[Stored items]
========

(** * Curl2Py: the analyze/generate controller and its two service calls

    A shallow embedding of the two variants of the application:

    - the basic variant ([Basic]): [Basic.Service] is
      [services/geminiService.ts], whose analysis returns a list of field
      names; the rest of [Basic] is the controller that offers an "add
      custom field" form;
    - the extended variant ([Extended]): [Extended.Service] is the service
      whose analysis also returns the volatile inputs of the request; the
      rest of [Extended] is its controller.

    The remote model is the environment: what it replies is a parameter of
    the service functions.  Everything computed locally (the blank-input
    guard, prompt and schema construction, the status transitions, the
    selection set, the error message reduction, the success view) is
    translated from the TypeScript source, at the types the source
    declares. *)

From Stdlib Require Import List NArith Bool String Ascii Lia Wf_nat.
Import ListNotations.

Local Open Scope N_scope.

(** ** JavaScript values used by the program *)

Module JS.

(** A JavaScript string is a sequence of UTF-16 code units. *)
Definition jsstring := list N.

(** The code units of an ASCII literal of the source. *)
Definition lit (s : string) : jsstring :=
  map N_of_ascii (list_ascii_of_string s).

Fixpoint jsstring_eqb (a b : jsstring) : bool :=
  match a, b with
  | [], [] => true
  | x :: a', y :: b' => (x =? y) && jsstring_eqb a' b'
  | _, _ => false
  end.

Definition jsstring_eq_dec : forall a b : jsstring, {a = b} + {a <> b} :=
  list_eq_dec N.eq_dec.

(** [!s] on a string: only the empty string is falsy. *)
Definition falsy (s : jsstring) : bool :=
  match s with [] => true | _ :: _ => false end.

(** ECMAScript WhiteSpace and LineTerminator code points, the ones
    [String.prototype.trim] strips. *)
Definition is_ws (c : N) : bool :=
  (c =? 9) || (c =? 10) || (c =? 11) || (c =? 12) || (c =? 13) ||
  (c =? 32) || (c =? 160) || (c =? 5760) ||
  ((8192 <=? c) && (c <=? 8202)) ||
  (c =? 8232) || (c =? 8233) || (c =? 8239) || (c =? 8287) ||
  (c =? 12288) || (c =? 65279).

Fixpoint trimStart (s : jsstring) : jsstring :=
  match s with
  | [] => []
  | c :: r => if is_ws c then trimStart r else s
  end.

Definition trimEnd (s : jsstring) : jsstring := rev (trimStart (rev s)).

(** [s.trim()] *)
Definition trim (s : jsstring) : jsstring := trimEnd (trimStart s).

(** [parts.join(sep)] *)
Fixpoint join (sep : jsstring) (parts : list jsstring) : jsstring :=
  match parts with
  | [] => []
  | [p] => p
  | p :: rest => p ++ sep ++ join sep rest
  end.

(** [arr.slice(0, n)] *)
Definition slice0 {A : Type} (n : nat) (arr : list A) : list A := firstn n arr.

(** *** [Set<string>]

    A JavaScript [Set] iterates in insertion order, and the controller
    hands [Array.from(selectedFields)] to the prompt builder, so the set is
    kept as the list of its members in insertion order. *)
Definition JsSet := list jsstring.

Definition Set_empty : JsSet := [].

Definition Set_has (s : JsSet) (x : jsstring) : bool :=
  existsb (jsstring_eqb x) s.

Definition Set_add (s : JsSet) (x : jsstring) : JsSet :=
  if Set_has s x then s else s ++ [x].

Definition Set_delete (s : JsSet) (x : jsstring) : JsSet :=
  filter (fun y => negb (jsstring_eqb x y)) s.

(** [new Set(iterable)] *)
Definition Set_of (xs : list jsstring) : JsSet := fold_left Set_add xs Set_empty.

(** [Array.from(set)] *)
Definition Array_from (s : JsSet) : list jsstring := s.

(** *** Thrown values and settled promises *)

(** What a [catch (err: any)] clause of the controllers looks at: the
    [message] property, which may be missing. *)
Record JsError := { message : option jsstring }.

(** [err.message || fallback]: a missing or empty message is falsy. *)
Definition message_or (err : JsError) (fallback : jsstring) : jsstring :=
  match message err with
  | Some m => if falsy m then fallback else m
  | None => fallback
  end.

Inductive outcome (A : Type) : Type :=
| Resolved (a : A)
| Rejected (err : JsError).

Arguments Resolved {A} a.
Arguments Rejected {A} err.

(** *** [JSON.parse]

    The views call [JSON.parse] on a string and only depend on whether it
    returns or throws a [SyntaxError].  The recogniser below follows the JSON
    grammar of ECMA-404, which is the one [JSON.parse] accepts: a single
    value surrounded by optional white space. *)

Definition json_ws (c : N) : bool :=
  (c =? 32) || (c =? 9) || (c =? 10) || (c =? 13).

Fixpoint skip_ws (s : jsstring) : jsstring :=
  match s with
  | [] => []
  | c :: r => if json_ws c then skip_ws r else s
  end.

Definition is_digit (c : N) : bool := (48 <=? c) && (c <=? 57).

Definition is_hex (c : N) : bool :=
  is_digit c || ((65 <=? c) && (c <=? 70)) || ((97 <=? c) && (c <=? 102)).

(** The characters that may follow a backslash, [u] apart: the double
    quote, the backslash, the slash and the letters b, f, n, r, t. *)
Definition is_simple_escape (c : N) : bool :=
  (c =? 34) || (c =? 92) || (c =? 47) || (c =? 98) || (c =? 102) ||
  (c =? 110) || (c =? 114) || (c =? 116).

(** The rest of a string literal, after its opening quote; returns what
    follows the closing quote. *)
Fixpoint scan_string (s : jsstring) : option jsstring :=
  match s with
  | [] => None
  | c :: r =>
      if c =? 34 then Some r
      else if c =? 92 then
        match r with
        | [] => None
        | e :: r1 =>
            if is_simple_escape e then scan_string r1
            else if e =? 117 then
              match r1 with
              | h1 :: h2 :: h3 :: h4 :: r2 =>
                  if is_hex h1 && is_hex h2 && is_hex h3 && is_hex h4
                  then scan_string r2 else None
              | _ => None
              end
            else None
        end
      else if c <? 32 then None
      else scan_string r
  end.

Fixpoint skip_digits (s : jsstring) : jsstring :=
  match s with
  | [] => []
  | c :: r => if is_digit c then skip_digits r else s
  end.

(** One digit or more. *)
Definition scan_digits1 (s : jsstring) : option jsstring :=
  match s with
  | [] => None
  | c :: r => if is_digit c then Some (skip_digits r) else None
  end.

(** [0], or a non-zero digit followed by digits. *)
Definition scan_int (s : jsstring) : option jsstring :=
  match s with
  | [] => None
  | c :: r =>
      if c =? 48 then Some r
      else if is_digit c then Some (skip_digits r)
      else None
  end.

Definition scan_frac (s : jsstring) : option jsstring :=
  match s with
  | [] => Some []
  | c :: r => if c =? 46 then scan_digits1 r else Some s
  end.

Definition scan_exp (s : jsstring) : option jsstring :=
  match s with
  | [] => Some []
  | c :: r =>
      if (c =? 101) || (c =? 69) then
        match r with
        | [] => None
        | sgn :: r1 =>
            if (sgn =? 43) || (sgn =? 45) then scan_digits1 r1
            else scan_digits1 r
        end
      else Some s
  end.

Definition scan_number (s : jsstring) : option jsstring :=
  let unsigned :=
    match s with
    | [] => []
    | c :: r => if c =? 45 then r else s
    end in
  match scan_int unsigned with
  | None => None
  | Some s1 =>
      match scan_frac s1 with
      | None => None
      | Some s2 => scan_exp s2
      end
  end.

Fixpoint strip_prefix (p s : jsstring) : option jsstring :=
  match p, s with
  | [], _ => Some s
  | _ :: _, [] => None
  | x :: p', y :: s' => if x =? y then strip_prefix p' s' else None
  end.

========

REQUIREMENT:
If a line in the records contains the string "falsy", copy it out.

WORKED SOLUTION:
(** [!s] on a string: only the empty string is falsy. *)
Definition falsy (s : jsstring) : bool :=
(** [err.message || fallback]: a missing or empty message is falsy. *)
  | Some m => if falsy m then fallback else m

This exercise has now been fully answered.